Saved entries
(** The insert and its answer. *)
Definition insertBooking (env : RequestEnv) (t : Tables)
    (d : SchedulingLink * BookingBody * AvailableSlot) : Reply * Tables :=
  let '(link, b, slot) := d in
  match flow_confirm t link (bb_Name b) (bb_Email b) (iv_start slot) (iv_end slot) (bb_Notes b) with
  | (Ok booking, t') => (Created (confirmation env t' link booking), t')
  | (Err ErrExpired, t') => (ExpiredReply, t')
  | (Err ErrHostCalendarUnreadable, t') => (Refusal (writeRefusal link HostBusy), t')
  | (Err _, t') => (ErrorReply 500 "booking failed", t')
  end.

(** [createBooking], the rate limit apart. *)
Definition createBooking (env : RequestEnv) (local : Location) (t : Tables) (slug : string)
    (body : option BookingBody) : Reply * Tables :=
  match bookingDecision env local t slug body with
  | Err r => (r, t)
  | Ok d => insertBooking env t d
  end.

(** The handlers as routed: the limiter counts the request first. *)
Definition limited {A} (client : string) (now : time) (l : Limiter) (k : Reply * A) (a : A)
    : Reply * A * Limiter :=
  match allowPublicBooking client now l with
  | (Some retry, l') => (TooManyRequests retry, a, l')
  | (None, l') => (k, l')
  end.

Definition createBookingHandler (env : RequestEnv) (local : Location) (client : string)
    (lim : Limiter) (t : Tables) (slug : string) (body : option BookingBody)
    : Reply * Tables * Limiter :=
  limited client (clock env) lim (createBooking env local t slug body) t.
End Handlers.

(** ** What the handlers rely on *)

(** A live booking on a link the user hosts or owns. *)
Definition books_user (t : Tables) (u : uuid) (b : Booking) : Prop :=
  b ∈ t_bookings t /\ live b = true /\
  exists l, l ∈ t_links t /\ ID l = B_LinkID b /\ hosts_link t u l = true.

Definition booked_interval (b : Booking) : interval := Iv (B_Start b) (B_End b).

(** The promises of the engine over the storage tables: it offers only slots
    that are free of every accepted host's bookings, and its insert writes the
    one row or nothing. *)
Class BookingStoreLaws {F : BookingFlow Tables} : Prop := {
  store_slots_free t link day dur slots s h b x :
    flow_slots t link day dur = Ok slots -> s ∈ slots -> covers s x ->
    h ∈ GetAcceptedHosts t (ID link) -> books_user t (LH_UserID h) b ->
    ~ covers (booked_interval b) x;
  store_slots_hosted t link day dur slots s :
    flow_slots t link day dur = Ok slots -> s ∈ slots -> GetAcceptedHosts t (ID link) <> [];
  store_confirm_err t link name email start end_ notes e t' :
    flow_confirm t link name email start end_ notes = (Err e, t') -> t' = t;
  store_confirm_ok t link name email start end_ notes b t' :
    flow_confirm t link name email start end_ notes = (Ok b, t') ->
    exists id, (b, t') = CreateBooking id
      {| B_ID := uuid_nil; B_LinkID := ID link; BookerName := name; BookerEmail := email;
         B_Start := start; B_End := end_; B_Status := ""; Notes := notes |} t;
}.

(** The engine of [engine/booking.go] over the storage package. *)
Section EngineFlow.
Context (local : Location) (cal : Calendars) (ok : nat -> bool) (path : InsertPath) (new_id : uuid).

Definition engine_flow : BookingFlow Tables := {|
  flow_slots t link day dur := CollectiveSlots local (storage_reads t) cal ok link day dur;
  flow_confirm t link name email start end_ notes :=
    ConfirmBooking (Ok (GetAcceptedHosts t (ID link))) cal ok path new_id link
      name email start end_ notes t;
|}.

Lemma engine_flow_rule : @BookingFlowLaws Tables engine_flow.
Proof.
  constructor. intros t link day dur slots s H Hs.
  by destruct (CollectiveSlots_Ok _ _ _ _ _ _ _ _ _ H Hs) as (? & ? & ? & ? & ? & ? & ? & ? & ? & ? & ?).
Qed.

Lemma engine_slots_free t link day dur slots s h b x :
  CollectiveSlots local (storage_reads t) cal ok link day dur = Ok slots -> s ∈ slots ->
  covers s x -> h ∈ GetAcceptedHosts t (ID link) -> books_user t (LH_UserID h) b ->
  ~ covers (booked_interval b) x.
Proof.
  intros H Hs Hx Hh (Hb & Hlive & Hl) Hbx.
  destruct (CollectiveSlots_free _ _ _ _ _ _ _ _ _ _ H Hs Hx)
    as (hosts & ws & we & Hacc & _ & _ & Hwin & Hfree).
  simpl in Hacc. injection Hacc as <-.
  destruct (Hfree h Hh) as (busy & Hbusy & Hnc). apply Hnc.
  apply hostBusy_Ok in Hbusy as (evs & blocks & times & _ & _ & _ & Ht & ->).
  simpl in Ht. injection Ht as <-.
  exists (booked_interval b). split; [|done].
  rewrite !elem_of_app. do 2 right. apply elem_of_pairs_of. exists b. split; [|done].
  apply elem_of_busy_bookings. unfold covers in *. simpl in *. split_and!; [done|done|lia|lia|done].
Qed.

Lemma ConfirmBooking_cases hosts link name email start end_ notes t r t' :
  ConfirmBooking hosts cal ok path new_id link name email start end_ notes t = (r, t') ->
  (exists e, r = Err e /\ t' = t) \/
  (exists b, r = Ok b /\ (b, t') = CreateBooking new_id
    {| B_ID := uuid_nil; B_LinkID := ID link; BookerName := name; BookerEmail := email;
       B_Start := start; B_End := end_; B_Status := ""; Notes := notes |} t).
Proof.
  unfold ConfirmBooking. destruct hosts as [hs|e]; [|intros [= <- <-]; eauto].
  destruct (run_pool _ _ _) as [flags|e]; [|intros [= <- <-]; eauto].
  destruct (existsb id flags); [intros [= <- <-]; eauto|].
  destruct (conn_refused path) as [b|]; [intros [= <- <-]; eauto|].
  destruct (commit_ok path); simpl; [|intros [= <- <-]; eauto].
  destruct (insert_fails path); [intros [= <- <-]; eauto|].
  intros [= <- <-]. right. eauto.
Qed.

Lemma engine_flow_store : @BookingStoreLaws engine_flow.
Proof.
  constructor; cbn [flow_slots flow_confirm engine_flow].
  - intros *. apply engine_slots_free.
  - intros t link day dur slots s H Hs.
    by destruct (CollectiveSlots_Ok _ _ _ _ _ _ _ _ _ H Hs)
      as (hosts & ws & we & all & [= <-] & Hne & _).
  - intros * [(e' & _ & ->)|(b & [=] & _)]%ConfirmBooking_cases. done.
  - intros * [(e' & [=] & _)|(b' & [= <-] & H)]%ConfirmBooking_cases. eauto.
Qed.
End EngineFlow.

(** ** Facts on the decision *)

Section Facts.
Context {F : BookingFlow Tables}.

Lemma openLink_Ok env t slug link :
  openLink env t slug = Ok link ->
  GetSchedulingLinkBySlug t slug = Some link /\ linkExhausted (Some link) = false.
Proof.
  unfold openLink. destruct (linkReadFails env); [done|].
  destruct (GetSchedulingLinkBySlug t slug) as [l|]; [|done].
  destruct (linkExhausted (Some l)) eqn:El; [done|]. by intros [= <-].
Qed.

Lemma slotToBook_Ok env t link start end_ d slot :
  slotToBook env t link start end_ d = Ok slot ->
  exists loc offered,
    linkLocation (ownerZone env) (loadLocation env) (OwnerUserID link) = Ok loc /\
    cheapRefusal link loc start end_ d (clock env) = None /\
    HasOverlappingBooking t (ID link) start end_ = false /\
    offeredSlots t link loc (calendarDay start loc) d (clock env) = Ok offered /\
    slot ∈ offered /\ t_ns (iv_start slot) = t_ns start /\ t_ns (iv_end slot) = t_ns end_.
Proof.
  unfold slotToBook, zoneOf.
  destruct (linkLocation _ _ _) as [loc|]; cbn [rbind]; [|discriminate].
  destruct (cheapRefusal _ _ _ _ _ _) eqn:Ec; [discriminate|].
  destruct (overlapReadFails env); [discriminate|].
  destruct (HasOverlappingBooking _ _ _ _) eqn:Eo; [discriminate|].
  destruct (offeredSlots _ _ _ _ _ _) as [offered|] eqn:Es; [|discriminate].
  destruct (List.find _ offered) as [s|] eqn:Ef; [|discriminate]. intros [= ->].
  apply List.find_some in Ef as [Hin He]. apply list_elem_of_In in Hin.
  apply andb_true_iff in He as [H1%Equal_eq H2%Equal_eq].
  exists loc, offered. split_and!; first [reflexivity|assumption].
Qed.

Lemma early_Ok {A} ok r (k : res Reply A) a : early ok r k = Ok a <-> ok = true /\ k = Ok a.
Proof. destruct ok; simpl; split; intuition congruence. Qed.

_Task_: Check each line above for the string "Prop" and copy the ones that have it.

_Answer to this problem_:
Definition books_user (t : Tables) (u : uuid) (b : Booking) : Prop :=
Class BookingStoreLaws {F : BookingFlow Tables} : Prop := {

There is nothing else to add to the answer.